[EXERCISE MATERIALS]
(** A [Set] of a new key into a cache with room left inserts at the front
    and evicts nothing. *)
Lemma Set_new_fits c k result ttl now :
  items c !! k = None → Z.of_nat (size (items c)) < maxSize c →
  cache.Set_ c k result ttl now
  = Some (mkMemoryCache (maxSize c)
            (<[k := mkCacheItem k result
                      (now + if bool_decide (ttl = 0) then defaultTTL c
                             else ttl)]> (items c))
            (k :: lruList c) (defaultTTL c)).
Proof.
  intros Hk Hroom. unfold cache.Set_, evictIfNeeded, PushFront, GoTime.Add.
  rewrite Hk. cbn [maxSize items lruList defaultTTL].
  assert (∀ back (its : gmap string cacheItem),
            Z.of_nat (size its) ≤ maxSize c →
            evictLoop (maxSize c) back its = Some (back, its)) as Hloop.
  { intros back its Hsz. destruct back; simpl;
      by rewrite bool_decide_false by lia. }
  rewrite Hloop.
  - by rewrite reverse_involutive.
  - rewrite map_size_insert_None by done. lia.
Qed.

(** With a fair order, a [range] loop visits each entry of the map
    once. *)
Lemma range_Permutation {A} ord (m : gmap string A) :
  GoMap.fair_order ord → GoMap.range ord m ≡ₚ map_to_list m.
Proof.
  intros Hfair. unfold GoMap.range. rewrite (Hfair _).
  assert (∀ l : list (string * A),
            (∀ k v, (k, v) ∈ l → m !! k = Some v) →
            omap (λ k, (λ v, (k, v)) <$> m !! k) l.*1 = l) as Hall.
  { induction l as [|[k v] l IH]; intros Hl; [done|].
    simpl. rewrite (Hl k v) by (by left). simpl. f_equal.
    apply IH. intros k' v' Hin. apply Hl. by right. }
  rewrite Hall; [done|]. intros k v. by rewrite elem_of_map_to_list.
Qed.

Lemma loadItems_spec clk cap ttl0 entries : ∀ mc,
  NoDup entries.*1 →
  maxSize mc = cap → defaultTTL mc = ttl0 →
  (∀ k, k ∈ entries.*1 → items mc !! k = None) →
  Z.of_nat (size (items mc) + length entries) ≤ cap →
  ∃ mc',
    loadItems clk entries mc = Some mc' ∧
    ∀ k,
      items mc' !! k
      = match (list_to_map entries : gmap string persistentCacheItem) !! k with
        | Some p =>
            if bool_decide (load_now clk < item_Expiration p)
            then Some (mkCacheItem k (item_Value p)
                         (reloadedExpiration clk ttl0 k (item_Expiration p)))
            else items mc !! k
        | None => items mc !! k
        end.
Proof.
  induction entries as [|[k p] entries IH];
    intros mc Hnd Hcap Httl Hfresh Hroom.
  - exists mc. split; [done|]. intros k.
    by rewrite list_to_map_nil, lookup_empty.
  - simpl in Hnd. apply NoDup_cons in Hnd as [Hk Hnd].
    simpl loadItems. unfold GoTime.Before, GoTime.Until.
    case_bool_decide as Hlive.
    + rewrite Set_new_fits;
        [|apply Hfresh; by left | simpl in Hroom; lia].
      match goal with
      | |- context [loadItems clk entries ?m] =>
          destruct (IH m) as (mc' & Hload & Hitems)
      end; [done | done | done | | |].
      * intros k' Hk'. simpl. rewrite lookup_insert_ne by (by intros ->).
        apply Hfresh. by right.
      * simpl. rewrite map_size_insert_None by (apply Hfresh; by left).
        simpl in Hroom. lia.
      * exists mc'. split; [exact Hload|]. intros k'.
        rewrite Hitems, list_to_map_cons.
        simpl. destruct (decide (k' = k)) as [->|Hne].
        -- rewrite (not_elem_of_list_to_map_1 entries k Hk).
           rewrite !lookup_insert_eq.
           rewrite (bool_decide_true (load_now clk < item_Expiration p))
             by done.
           f_equal. f_equal. unfold reloadedExpiration. rewrite Httl.
           repeat case_bool_decide; lia.
        -- rewrite !(lookup_insert_ne _ k k') by done. done.
    + destruct (IH mc) as (mc' & Hload & Hitems);
        [done | done | done | | |].
      * intros k' Hk'. apply Hfresh. by right.
      * simpl in Hroom. lia.
      * exists mc'. split; [exact Hload|]. intros k'.
        rewrite Hitems, list_to_map_cons.
        simpl. destruct (decide (k' = k)) as [->|Hne].
        -- rewrite (not_elem_of_list_to_map_1 entries k Hk).
           rewrite lookup_insert_eq.
           by rewrite (bool_decide_false (load_now clk < item_Expiration p)).
        -- rewrite !(lookup_insert_ne _ k k') by done. done.
Qed.

(** A snapshot that marshals is written as its round trip, entry by
    entry. *)
Lemma jsonMarshal_Some data content :
  jsonMarshal data = Some content →
  content = SnapshotJSON
              (mkPersistentCacheData (omap roundTripItem (Items data))) ∧
  ∀ k p, Items data !! k = Some p → is_Some (roundTripItem p).
Proof.
  unfold jsonMarshal. case_bool_decide as Hall; [|done].
  intros [= <-]. split; [done|]. intros k p Hk. by apply (Hall k p).
Qed.
(** * hichi-chat-client: the chat socket hook, its reducer and its
      connection manager

    A shallow embedding of [src/hooks/useChatSocket.ts] (with the types of
    [src/types/chat.ts]) and the properties of the synchronisation core:
    backoff, ordering of buckets, message status, uniqueness of [localId],
    read confirmations, acknowledgements, close codes and sending.

    Conventions of the embedding:
    - a JS [number] that holds a timestamp, a delay or a close code is a [Z];
    - a [Record<string, T>] is a [gmap string T] (the properties never depend on
      the enumeration order of keys);
    - an optional field ([serverId?: string]) is an [option];
    - [Array.prototype.sort] with the comparator [a.timestamp - b.timestamp]
      is the stable sort by timestamp (ECMAScript requires stability), written
      as a stable insertion sort;
    - the refs of the hook ([wsRef], [reconnectAttemptsRef], ...) are the
      fields of one record that every callback threads; what a callback does
      to the outside world (frames sent, timers armed, sockets opened or
      closed) is appended to a trace of effects. *)

From stdpp Require Import gmap strings list sorting pretty.

Open Scope Z_scope.

(* ===================================================================== *)
(** * Domain types ([src/types/chat.ts]) *)
(* ===================================================================== *)

Inductive MessageStatus := Sending | Sent | Delivered | Read | Failed.

Inductive ConnectionStatus :=
  Idle | Connecting | Connected | Reconnecting | Disconnected | AuthFailed.

Inductive UserStatus := Online | Offline | Away.

#[global] Instance MessageStatus_eq_dec : EqDecision MessageStatus.
Proof. solve_decision. Defined.
#[global] Instance ConnectionStatus_eq_dec : EqDecision ConnectionStatus.
Proof. solve_decision. Defined.
#[global] Instance UserStatus_eq_dec : EqDecision UserStatus.
Proof. solve_decision. Defined.

(** [interface ChatMessage]. *)
Record ChatMessage := mkChatMessage {
  localId : string;
  serverId : option string;
  chatId : string;
  senderUsername : string;
  receiverUsername : string;
  text : string;
  timestamp : Z;
  status : MessageStatus;
}.

#[global] Instance ChatMessage_eq_dec : EqDecision ChatMessage.
Proof. solve_decision. Defined.

(** [interface WireMessage]: a message as the server frames carry it. *)
Record WireMessage := mkWireMessage {
  w_id : string;
  w_localId : option string;
  w_chatId : string;
  w_from : string;
  w_to : string;
  w_text : string;
  w_timestamp : Z;
}.

(** [{ ...m, status }] *)
Definition with_status (st : MessageStatus) (m : ChatMessage) : ChatMessage :=
  {| localId := localId m; serverId := serverId m; chatId := chatId m;
     senderUsername := senderUsername m;
     receiverUsername := receiverUsername m; text := text m;
     timestamp := timestamp m; status := st |}.

(** [{ ...m, serverId: serverMsg.id, status: "sent",
       timestamp: serverMsg.timestamp }] *)
Definition acknowledged (serverMsg : WireMessage) (m : ChatMessage) : ChatMessage :=
  {| localId := localId m; serverId := Some (w_id serverMsg);
     chatId := chatId m; senderUsername := senderUsername m;
     receiverUsername := receiverUsername m; text := text m;
     timestamp := w_timestamp serverMsg; status := Sent |}.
[/EXERCISE MATERIALS]
TASK REQUIREMENTS: Copy every line of the records above, starting with the first, up to and including the line containing "induction entries as [|[k p] entries IH];".

ANSWER TO THE EXERCISE:
(** A [Set] of a new key into a cache with room left inserts at the front
    and evicts nothing. *)
Lemma Set_new_fits c k result ttl now :
  items c !! k = None → Z.of_nat (size (items c)) < maxSize c →
  cache.Set_ c k result ttl now
  = Some (mkMemoryCache (maxSize c)
            (<[k := mkCacheItem k result
                      (now + if bool_decide (ttl = 0) then defaultTTL c
                             else ttl)]> (items c))
            (k :: lruList c) (defaultTTL c)).
Proof.
  intros Hk Hroom. unfold cache.Set_, evictIfNeeded, PushFront, GoTime.Add.
  rewrite Hk. cbn [maxSize items lruList defaultTTL].
  assert (∀ back (its : gmap string cacheItem),
            Z.of_nat (size its) ≤ maxSize c →
            evictLoop (maxSize c) back its = Some (back, its)) as Hloop.
  { intros back its Hsz. destruct back; simpl;
      by rewrite bool_decide_false by lia. }
  rewrite Hloop.
  - by rewrite reverse_involutive.
  - rewrite map_size_insert_None by done. lia.
Qed.

(** With a fair order, a [range] loop visits each entry of the map
    once. *)
Lemma range_Permutation {A} ord (m : gmap string A) :
  GoMap.fair_order ord → GoMap.range ord m ≡ₚ map_to_list m.
Proof.
  intros Hfair. unfold GoMap.range. rewrite (Hfair _).
  assert (∀ l : list (string * A),
            (∀ k v, (k, v) ∈ l → m !! k = Some v) →
            omap (λ k, (λ v, (k, v)) <$> m !! k) l.*1 = l) as Hall.
  { induction l as [|[k v] l IH]; intros Hl; [done|].
    simpl. rewrite (Hl k v) by (by left). simpl. f_equal.
    apply IH. intros k' v' Hin. apply Hl. by right. }
  rewrite Hall; [done|]. intros k v. by rewrite elem_of_map_to_list.
Qed.

Lemma loadItems_spec clk cap ttl0 entries : ∀ mc,
  NoDup entries.*1 →
  maxSize mc = cap → defaultTTL mc = ttl0 →
  (∀ k, k ∈ entries.*1 → items mc !! k = None) →
  Z.of_nat (size (items mc) + length entries) ≤ cap →
  ∃ mc',
    loadItems clk entries mc = Some mc' ∧
    ∀ k,
      items mc' !! k
      = match (list_to_map entries : gmap string persistentCacheItem) !! k with
        | Some p =>
            if bool_decide (load_now clk < item_Expiration p)
            then Some (mkCacheItem k (item_Value p)
                         (reloadedExpiration clk ttl0 k (item_Expiration p)))
            else items mc !! k
        | None => items mc !! k
        end.
Proof.
  induction entries as [|[k p] entries IH];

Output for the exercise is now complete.